━━━ THE DATA ━━━

(* ===== verification/Sls.v ===== *)
(** * sls.go: the aliases of nodes

    [getXnameAlias] reads the hardware list of SLS into generic maps and picks
    the first alias of every entry that has one.  Its type assertions panic on
    entries of another shape; the error of the decoding is ignored. *)
From S2P Require Import Prelude GoStrings Json JsonFacts JsonCodec State SimWorld HttpUtils Nodes.
#[local] Open Scope string_scope.
#[local] Open Scope Z_scope.

Record XnameNodeAlias := mkAlias { xna_xname : string; xna_alias : string }.

(** The value a Go map decoded from an object holds for a key: the last one. *)
Definition map_get (k : string) (m : list (string * json)) : option json :=
  snd <$> last (filter (fun kv => kv.1 = k) m).

(** Decoding into a slice of maps: a value of another type leaves a nil map. *)
Definition as_map (j : json) : list (string * json) := match j with JObj l => l | _ => [] end.
Definition dec_maps (data : string) : list (list (string * json)) :=
  match parse_json data with
  | Some (JArr l) => as_map <$> l
  | _ => []
  end.

Definition assertion_failed : string := "interface conversion: interface {} has the wrong dynamic type".

(** One entry: the pair it contributes, if any; or the panic of an assertion. *)
Definition alias_entry (element : list (string * json)) : string + option XnameNodeAlias :=
  match map_get "Xname" element with
  | Some (JStr xname) =>
    let aliases : string + list json :=
      match map_get "ExtraProperties" element with
      | None => inr []
      | Some (JObj ep) => match map_get "Aliases" ep with Some (JArr l) => inr l | _ => inr [] end
      | Some _ => inl assertion_failed
      end in
    match aliases with
    | inl e => inl e
    | inr [] => inr None
    | inr (first :: _) =>
      if String.eqb xname "" then inr None
      else match first with
           | JStr a => inr (Some (mkAlias xname a))
           | _ => inl assertion_failed
           end
    end
  | _ => inl assertion_failed
  end.

Section sls.
Context {WD : World}.

Definition sls_url : string := "http://cray-sls/v1/hardware".

Definition alias_step (acc : list XnameNodeAlias) (element : list (string * json))
  : Prog (list XnameNodeAlias) :=
  match alias_entry element with
  | inl e => panic e
  | inr None => ret acc
  | inr (Some a) => ret (acc ++ [a])%list
  end.

Definition getXnameAlias : Prog (list XnameNodeAlias * option error) :=
  let! (data, _, err) := getURL sls_url [] in
  match err with
  | Some e => ret ([], Some e)
  | None =>
    let slsRespMap := dec_maps (default "" data) in
    let! xnameAlias := foldM alias_step [] slsRespMap in
    ret (xnameAlias, None)
  end.

(** The interface the handlers are given. *)
Record SlsService := { sls_getXnameAlias : Prog (list XnameNodeAlias * option error) }.
Definition NewSlsManager : SlsService := {| sls_getXnameAlias := getXnameAlias |}.

(** ** What is found *)

(** The value a decoded object holds for a key, and a key it does not have. *)
Definition holds (m : list (string * json)) (k : string) (v : json) : Prop :=
  exists m1 m2, m = (m1 ++ (k, v) :: m2)%list /\ k ∉ m2.*1.
Definition lacks (m : list (string * json)) (k : string) : Prop := k ∉ m.*1.

(** An entry of the shape SLS documents, and the pair it stands for: its name
    with the first of its aliases, if it has a name and aliases. *)
Inductive entry_alias (e : list (string * json)) : option XnameNodeAlias -> Prop :=
| ea_alias x ep a l : holds e "Xname" (JStr x) -> x <> "" -> holds e "ExtraProperties" (JObj ep) ->
    holds ep "Aliases" (JArr (JStr a :: l)) -> entry_alias e (Some (mkAlias x a))
| ea_nameless ep : holds e "Xname" (JStr "") -> holds e "ExtraProperties" (JObj ep) -> entry_alias e None
| ea_plain x : holds e "Xname" (JStr x) -> lacks e "ExtraProperties" -> entry_alias e None
| ea_no_aliases x ep : holds e "Xname" (JStr x) -> holds e "ExtraProperties" (JObj ep) ->
    (lacks ep "Aliases" \/ holds ep "Aliases" JNull \/ holds ep "Aliases" (JArr [])) -> entry_alias e None.

Lemma lacks_get m k : lacks m k -> map_get k m = None.
Proof.
  rw /lacks /map_get. intros Hk. assert (filter (fun kv : string * json => kv.1 = k) m = []) as ->; [|done].
  induction m as [|[k' v] m IH]; [done|]. rw filter_cons. cbn in Hk |- *. apply not_elem_of_cons in Hk as [? ?].
  rw decide_False; [congruence|by apply IH].
Qed.

Lemma holds_get m k v : holds m k v -> map_get k m = Some v.
Proof.
  intros (m1 & m2 & -> & Hk). rw /map_get filter_app filter_cons decide_True; [done|].
  pose proof (lacks_get m2 k Hk) as Hn. rw /map_get in Hn.
  destruct (filter (fun kv : string * json => kv.1 = k) m2) as [|y l]; [by rw last_snoc|].
  exfalso. revert Hn. generalize y. clear y. induction l as [|z l IH]; intros y; [done|]. apply IH.
Qed.

Lemma entry_alias_ok e r : entry_alias e r -> alias_entry e = inr r.
Proof.
  intros [x ep a l Hx%holds_get Hne Hp%holds_get Ha%holds_get|ep Hx%holds_get Hp%holds_get
         |x Hx%holds_get Hp%lacks_get|x ep Hx%holds_get Hp%holds_get Ha]; rw /alias_entry Hx Hp; [rw Ha| |done|].
  - by apply String.eqb_neq in Hne as ->.
  - by destruct (map_get "Aliases" ep) as [[| | | |[|y l]|]|].
  - by destruct Ha as [->%lacks_get|[->%holds_get| ->%holds_get]].
Qed.

Lemma alias_fold acc l rs s :
  Forall2 entry_alias l rs -> foldM alias_step acc l s = Ret (acc ++ omap id rs)%list s.
Proof.
  intros Hl. revert acc. induction Hl as [|e r l rs He Hl IH]; intros acc; [by rw app_nil_r|].
  cbn [foldM omap list_omap]. rw /bind /alias_step (entry_alias_ok _ _ He). destruct r as [a|]; cbn.
  - rw IH -app_assoc //.
  - by rw IH.
Qed.

(** C34: the aliases of SLS. When SLS answers with a list of entries of the
    documented shape, [getXnameAlias] returns, in order, the name and the first
    alias of exactly the entries with a non-empty name and at least one alias;
    one GET is made and nothing changes. *)
Theorem getXnameAlias_entries s code data l w' es rs :
  newRequest_err "GET" sls_url = None ->
  client_Do (mkReq "GET" sls_url [] None) (ext s) = (DoResp code (inr data), w') ->
  parse_json data = Some (JArr l) -> l = JObj <$> es -> Forall2 entry_alias es rs ->
  getXnameAlias s
  = Ret (omap id rs, None) (mkSt (gl s) (fs s) w' (trace s ++ [EvHTTP (mkReq "GET" sls_url [] None)])%list).
Proof.
  intros Hu Hr Hp -> Hok. pose proof (doURL_spec "GET" sls_url None [] s Hu) as Hd. cbn zeta in Hd.
  rw Hr in Hd. rw /getXnameAlias /getURL /bind Hd. cbn [doURL_result default from_option id].
  assert (dec_maps data = es) as ->.
  { rw /dec_maps Hp -list_fmap_compose. rw -{2}(list_fmap_id es). by apply list_fmap_ext. }
  by rw (alias_fold [] es rs).
Qed.

(** An entry on which no assertion fails. *)
Definition entry_ok (element : list (string * json)) : bool :=
  match alias_entry element with inl _ => false | inr _ => true end.

(** One malformed entry fails the whole query. If any entry of SLS's answer
    has no string under "Xname", or extra properties that are not an object, or
    a first alias that is not a string, the lookup panics. *)
Theorem getXnameAlias_malformed s code data l w' :
  newRequest_err "GET" sls_url = None ->
  client_Do (mkReq "GET" sls_url [] None) (ext s) = (DoResp code (inr data), w') ->
  parse_json data = Some (JArr l) -> forallb entry_ok (as_map <$> l) = false ->
  exists s', getXnameAlias s = Panic assertion_failed s' /\ gl s' = gl s.
Proof.
  intros Hu Hr Hp Hbad. pose proof (doURL_spec "GET" sls_url None [] s Hu) as Hd. cbn zeta in Hd.
  rw Hr in Hd. rw /getXnameAlias /getURL /bind Hd. cbn [doURL_result default from_option id].
  rw /dec_maps Hp. clear Hd. revert Hbad. generalize (@nil XnameNodeAlias) as acc.
  generalize (as_map <$> l) as es. induction es as [|e es IH]; intros acc Hbad; [done|].
  cbn [forallb] in Hbad. cbn [foldM]. rw /bind /alias_step. rw {1}/entry_ok in Hbad.
  destruct (alias_entry e) as [m|[a|]] eqn:He; cbn in Hbad |- *; [|exact (IH _ Hbad)..].
  assert (m = assertion_failed) as ->; [|by eauto].
  revert He. rw /alias_entry. destruct (map_get "Xname" e) as [[]|]; try congruence.
  destruct (map_get "ExtraProperties" e) as [[]|]; try congruence.
  destruct (map_get "Aliases" l0) as [[]|]; try congruence.
  destruct l1 as [|[] ?]; try congruence; destruct (String.eqb s0 ""); congruence.
Qed.
End sls.

(** ** Witnesses *)

Definition ex_entries : list (list (string * json)) :=
  [[("Xname", JStr "x3000c0s17b1"); ("ExtraProperties", JObj [("Aliases", JArr [JStr "ncn-w001"; JStr "w1"])])];
   [("Xname", JStr "x3000"); ("Class", JStr "River")]].
Definition ex_sls : list json := JObj <$> ex_entries.
Definition sls_world (l : list json) : World :=
  scripted_world unit (fun _ w => (DoResp 200 (inr (print_json (JArr l))), w)) (fun _ _ => "").
Definition sls_state (l : list json) : @St (sls_world l) := @mkSt (sls_world l) init_globals empty_FS tt [].

Lemma getXnameAlias_entries_witness :
  getXnameAlias (sls_state ex_sls)
  = Ret ([mkAlias "x3000c0s17b1" "ncn-w001"], None)
        (@mkSt (sls_world ex_sls) init_globals empty_FS tt [EvHTTP (mkReq "GET" sls_url [] None)]).
Proof.
  apply (@getXnameAlias_entries (sls_world ex_sls) (sls_state ex_sls) 200 (print_json (JArr ex_sls)) ex_sls tt
    ex_entries [Some (mkAlias "x3000c0s17b1" "ncn-w001"); None]); [done|done|by vm_compute|done|].
  constructor; [|constructor; [|by constructor]].
  - eapply (ea_alias _ _ _ "ncn-w001" [JStr "w1"]); [|done|..].
    + exists [], [("ExtraProperties", JObj [("Aliases", JArr [JStr "ncn-w001"; JStr "w1"])])]. split; [done|set_solver].
    + exists [("Xname", JStr "x3000c0s17b1")], []. split; [done|set_solver].
    + exists [], []. split; [done|set_solver].
  - apply (ea_plain _ "x3000"); [|rw /lacks; set_solver]. exists [], [("Class", JStr "River")]. split; [done|set_solver].
Defined.

Lemma getXnameAlias_malformed_witness :
  exists s', getXnameAlias (sls_state [JObj [("Xname", JNull)]]) = Panic assertion_failed s' /\ gl s' = init_globals.
Proof.
  exact (@getXnameAlias_malformed (sls_world [JObj [("Xname", JNull)]]) (sls_state [JObj [("Xname", JNull)]])
    200 (print_json (JArr [JObj [("Xname", JNull)]])) [JObj [("Xname", JNull)]] tt
    eq_refl eq_refl ltac:(by vm_compute) eq_refl).
Defined.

━━━

**PROBLEM**
Lines to set down from above: the line with "[] => inr None", the line with "Inductive entry_alias (e", and every line between, each exactly as written.

**EXERCISE RESULT**
    | inr [] => inr None
    | inr (first :: _) =>
      if String.eqb xname "" then inr None
      else match first with
           | JStr a => inr (Some (mkAlias xname a))
           | _ => inl assertion_failed
           end
    end
  | _ => inl assertion_failed
  end.

Section sls.
Context {WD : World}.

Definition sls_url : string := "http://cray-sls/v1/hardware".

Definition alias_step (acc : list XnameNodeAlias) (element : list (string * json))
  : Prog (list XnameNodeAlias) :=
  match alias_entry element with
  | inl e => panic e
  | inr None => ret acc
  | inr (Some a) => ret (acc ++ [a])%list
  end.

Definition getXnameAlias : Prog (list XnameNodeAlias * option error) :=
  let! (data, _, err) := getURL sls_url [] in
  match err with
  | Some e => ret ([], Some e)
  | None =>
    let slsRespMap := dec_maps (default "" data) in
    let! xnameAlias := foldM alias_step [] slsRespMap in
    ret (xnameAlias, None)
  end.

(** The interface the handlers are given. *)
Record SlsService := { sls_getXnameAlias : Prog (list XnameNodeAlias * option error) }.
Definition NewSlsManager : SlsService := {| sls_getXnameAlias := getXnameAlias |}.

(** ** What is found *)

(** The value a decoded object holds for a key, and a key it does not have. *)
Definition holds (m : list (string * json)) (k : string) (v : json) : Prop :=
  exists m1 m2, m = (m1 ++ (k, v) :: m2)%list /\ k ∉ m2.*1.
Definition lacks (m : list (string * json)) (k : string) : Prop := k ∉ m.*1.

(** An entry of the shape SLS documents, and the pair it stands for: its name
    with the first of its aliases, if it has a name and aliases. *)
Inductive entry_alias (e : list (string * json)) : option XnameNodeAlias -> Prop :=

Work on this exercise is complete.